(** * eco-goinfra: builders over a cluster client

    A shallow embedding of three source files of the repository:
    - [pkg/ibgu/ibgu.go]            (module [ibgu]),
    - [pkg/sriov-fec/nodeconfig.go] (module [sriovfec]),
    - the SR-IOV policy list helpers, package [sriov] (module [sriov]).

    Go pointers to resource objects are locations of an explicit heap, so
    that sharing between [Definition] and [Object] is visible.  A pointer
    receiver is passed as [option] of the struct it points to ([None] is
    the nil receiver); a method that assigns to a receiver field returns,
    next to its Go results, the receiver's contents after the call.
    Dereferencing nil is a panic, which the monad below records.  Go has
    no dangling pointers; in the model a location beyond the end of the
    heap reads as the zero value and a write to it is lost. *)

From Stdlib Require Import ZArith Lia.
From stdpp Require Import base option strings list gmap.
(** * graphql-upload: the upload-storage path and its partial-failure handling

    A shallow embedding of [src/graphql/lib/storeUpload.ts] and of the two
    versions of the resolvers ([multipleUpload] over [Promise.allSettled],
    [multipleUpload] over [Promise.all] with a try/catch per upload, and
    [Query.uploads]).

    What Node.js and the libraries do is made explicit:
    - the upload directory is a finite map from entry path to contents,
      together with the chronological list of file-system calls issued;
    - what the environment decides during one call of [storeUpload] (the
      identifier returned by [shortId.generate()], whether creating the
      streams throws, whether opening or writing the target fails and how
      much was written by then, whether [unlink] fails) is a [Fate] handed
      to the call;
    - the asynchronous tasks of one [multipleUpload] are a pool of small
      state machines, advanced one event at a time by a schedule (the list
      of task indices in the order the event loop serves them). *)

From stdpp Require Import gmap strings list fin_maps.

Open Scope string_scope.
Open Scope list_scope.

(** ** Data model *)

(** A rejection reason or stream error, as [`${error}`] renders it. *)
Definition Error := string.

(** What [createReadStream()] will deliver: the chunks in order, then either
    the end of the stream or an ['error'] event. *)
Record ReadStream := mkReadStream {
  chunks : list string;
  failure : option Error
}.

(** [FileUpload] of graphql-upload/processRequest.mjs. *)
Module FileUpload.
Record t := mk {
  filename : string;
  mimetype : string;
  encoding : string;
  createReadStream : ReadStream
}.
End FileUpload.

(** [interface FileArgs] of storeUpload.ts. *)
Module FileArgs.
Record t := mk {
  filename : string;
  mimetype : string;
  encoding : string
}.
End FileArgs.

(** The element of [files]: the resolvers read either its [file] field
    (storeUpload.ts, [upload.file]) or its [promise] field (second version of
    the resolvers, [await promise]). *)
Record Upload := mkUpload {
  file : FileUpload.t;
  promise : Error + FileUpload.t
}.

(** ** The storage location *)

(** What happens to the directory, in order. [SysWrite path bytes] says that
    these bytes reached the entry; how the write stream groups the chunks it
    buffers into write calls is left out. *)
Inductive Syscall :=
| SysOpen (path : string)
| SysWrite (path : string) (chunk : string)
| SysUnlink (path : string)
| SysReaddir.

Record Storage := mkStorage {
  entries : gmap string string;
  unreadable : option Error;
  calls : list Syscall
}.

Definition issue (c : Syscall) (s : Storage) : Storage :=
  {| entries := entries s; unreadable := unreadable s; calls := calls s ++ [c] |}.

Definition with_entries (m : gmap string string) (s : Storage) : Storage :=
  {| entries := m; unreadable := unreadable s; calls := calls s |}.

(** What the file system does to one write stream: nothing wrong, the open
    fails, or the write of chunk number [k] fails after [short] of its bytes
    were written. *)
Inductive DiskFault :=
| NoFault
| OpenFails (e : Error)
| WriteFails (k : nat) (short : nat) (e : Error).

(** What the environment decides during one call of [storeUpload]:
    - the value of [shortId.generate()];
    - [throws name]: [createReadStream()], [new URL(name, ...)] or
      [createWriteStream] on that URL throws, before any ['error'] handler is
      installed (a stream already released, a stored name that is no file
      URL);
    - [flushed]: how many chunks the write stream has written when an
      ['error'] of the upload stream arrives; those still buffered are
      dropped by [destroy];
    - [disk name]: what the file system does to the write stream on the
      path of that stored name (a path into a missing subdirectory cannot be
      opened);
    - whether [unlink] fails.
    The answers belong to one call; they may differ from call to call. *)
Record Fate := mkFate {
  shortId_generate : string;
  throws : string → option Error;
  flushed : nat;
  disk : string → DiskFault;
  unlink_fails : bool
}.

Definition open_fault (d : DiskFault) : option Error :=
  match d with OpenFails e => Some e | _ => None end.

(** The write of chunk number [k] (from 0) fails. *)
Definition write_fault (d : DiskFault) (k : nat) : option Error :=
  match d with
  | WriteFails k' _ e => if decide (k' = k) then Some e else None
  | _ => None
  end.

Definition short_write (d : DiskFault) : nat :=
  match d with WriteFails _ short _ => short | _ => 0 end.

(** The first [n] bytes of a chunk. *)
Fixpoint byte_prefix (n : nat) (c : string) : string :=
  match n, c with
  | S n', String a c' => String a (byte_prefix n' c')
  | _, _ => ""
  end.

(** [createWriteStream(url)] opening its target with flag 'w': the entry is
    created, or truncated when it exists. *)
Definition sys_open (url : string) (s : Storage) : Storage :=
  issue (SysOpen url) (with_entries (<[url := ""]> (entries s)) s).

(** Bytes written by the write stream: the entry grows by them. *)
Definition sys_write (url : string) (c : string) (s : Storage) : Storage :=
  issue (SysWrite url c)
    (with_entries (<[url := default "" (entries s !! url) +:+ c]> (entries s)) s).

(** [unlink(url, callback)]: the callback of storeUpload.ts takes no
    argument, so whether the removal worked is not looked at. *)
Definition sys_unlink (fails : bool) (url : string) (s : Storage) : Storage :=
  issue (SysUnlink url)
    (if fails then s else with_entries (delete url (entries s)) s).

(** [readdir(UPLOAD_DIRECTORY_URL)] *)
Definition readdir (s : Storage) : (Error + list string) * Storage :=
  match unreadable s with
  | Some e => (inl e, issue SysReaddir s)
  | None => (inr (map_to_list (entries s)).*1, issue SysReaddir s)
  end.

Section Repo.

(** [new URL(name, UPLOAD_DIRECTORY_URL)]: the entry of the upload directory
    that the URL designates. The configuration module and the URL resolution
    are outside the sources at hand. *)
Variable new_URL : string → string.

(** ** storeUpload.ts *)

(** The chunks of the upload that get to the write stream's target: all of
    them when the stream ends, the first [flushed] when it errors. *)
Definition delivered (φ : Fate) (stream : ReadStream) : list string :=
  match failure stream with
  | Some _ => take (flushed φ) (chunks stream)
  | None => chunks stream
  end.

Definition storedFileName_of (φ : Fate) (f : FileUpload.t) : string :=
  shortId_generate φ +:+ "-" +:+ FileUpload.filename f.

(** What the file system does to the write stream of the call made for [f]. *)
Definition faults (φ : Fate) (f : FileUpload.t) : DiskFault :=
  disk φ (storedFileName_of φ f).

(** [stream.pipe(writeStream)] over the chunks still to come, [k] chunks
    written so far: the error of the first failing write, if any. A write
    that fails may have written the first bytes of its chunk. *)
Fixpoint pipe (d : DiskFault) (url : string) (k : nat) (cs : list string)
    (s : Storage) : option Error * Storage :=
  match cs with
  | [] => (None, s)
  | c :: rest =>
      match write_fault d k with
      | Some e => (Some e, sys_write url (byte_prefix (short_write d) c) s)
      | None => pipe d url (S k) rest (sys_write url c s)
      end
  end.

Definition stored_args (φ : Fate) (f : FileUpload.t) : FileArgs.t :=
  {| FileArgs.filename := storedFileName_of φ f;
     FileArgs.mimetype := FileUpload.mimetype f;
     FileArgs.encoding := FileUpload.encoding f |}.

(** [storeUpload(upload)] run from its call to the settling of the promise
    it returns: [inr] the resolved value, [inl] the rejection reason. The
    argument [f] is [upload.file], the only field of [upload] that is read. *)
Definition storeUpload (φ : Fate) (f : FileUpload.t) (s : Storage)
    : (Error + FileArgs.t) * Storage :=
  let stream := FileUpload.createReadStream f in
  let storedFileName := storedFileName_of φ f in
  let storedFileUrl := new_URL storedFileName in
  match throws φ storedFileName with
  | Some error => (inl error, s)
  | None =>
      match open_fault (faults φ f) with
      | Some error =>
          (inl error,
           sys_unlink (unlink_fails φ) storedFileUrl (issue (SysOpen storedFileUrl) s))
      | None =>
          match pipe (faults φ f) storedFileUrl 0 (delivered φ stream)
                  (sys_open storedFileUrl s) with
          | (Some error, s') =>
              (inl error, sys_unlink (unlink_fails φ) storedFileUrl s')
          | (None, s') =>
              match failure stream with
              | Some error =>
                  (inl error, sys_unlink (unlink_fails φ) storedFileUrl s')
              | None => (inr (stored_args φ f), s')
              end
          end
      end
  end.

(** *** The same call, one event at a time

    Between two events of one call the event loop may serve other calls.
    [Opening]: the synchronous part has run; a throw in it, or else the
    outcome of the pending open, comes with the first event;
    [Piping rest k]: [k] chunks written, [rest] still to come;
    [Unlinking error]: the ['error'] handler called [unlink], whose callback
    is pending; [Settled r]: the promise is resolved or rejected. *)
Inductive Phase :=
| Opening
| Piping (rest : list string) (k : nat)
| Unlinking (error : Error)
| Settled (r : Error + FileArgs.t).

Record Task := mkTask {
  t_file : FileUpload.t;
  t_fate : Fate;
  t_phase : Phase
}.

Definition t_url (t : Task) : string :=
  new_URL (storedFileName_of (t_fate t) (t_file t)).

Definition to_phase (p : Phase) (t : Task) : Task :=
  {| t_file := t_file t; t_fate := t_fate t; t_phase := p |}.

(** The synchronous part of [storeUpload]: up to [stream.pipe(writeStream)]. *)
Definition launch (φ : Fate) (f : FileUpload.t) : Task :=
  {| t_file := f; t_fate := φ; t_phase := Opening |}.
■ ■ ■ ■ ■ ■ ■
EXERCISE —
For the listing above, print only the lines starting at the line containing "A shallow embedding of three" and ending at the line containing "identifier returned by", exactly, both included.

RESPONSE TO THIS EXERCISE —
    A shallow embedding of three source files of the repository:
    - [pkg/ibgu/ibgu.go]            (module [ibgu]),
    - [pkg/sriov-fec/nodeconfig.go] (module [sriovfec]),
    - the SR-IOV policy list helpers, package [sriov] (module [sriov]).

    Go pointers to resource objects are locations of an explicit heap, so
    that sharing between [Definition] and [Object] is visible.  A pointer
    receiver is passed as [option] of the struct it points to ([None] is
    the nil receiver); a method that assigns to a receiver field returns,
    next to its Go results, the receiver's contents after the call.
    Dereferencing nil is a panic, which the monad below records.  Go has
    no dangling pointers; in the model a location beyond the end of the
    heap reads as the zero value and a write to it is lost. *)

From Stdlib Require Import ZArith Lia.
From stdpp Require Import base option strings list gmap.
(** * graphql-upload: the upload-storage path and its partial-failure handling

    A shallow embedding of [src/graphql/lib/storeUpload.ts] and of the two
    versions of the resolvers ([multipleUpload] over [Promise.allSettled],
    [multipleUpload] over [Promise.all] with a try/catch per upload, and
    [Query.uploads]).

    What Node.js and the libraries do is made explicit:
    - the upload directory is a finite map from entry path to contents,
      together with the chronological list of file-system calls issued;
    - what the environment decides during one call of [storeUpload] (the
      identifier returned by [shortId.generate()], whether creating the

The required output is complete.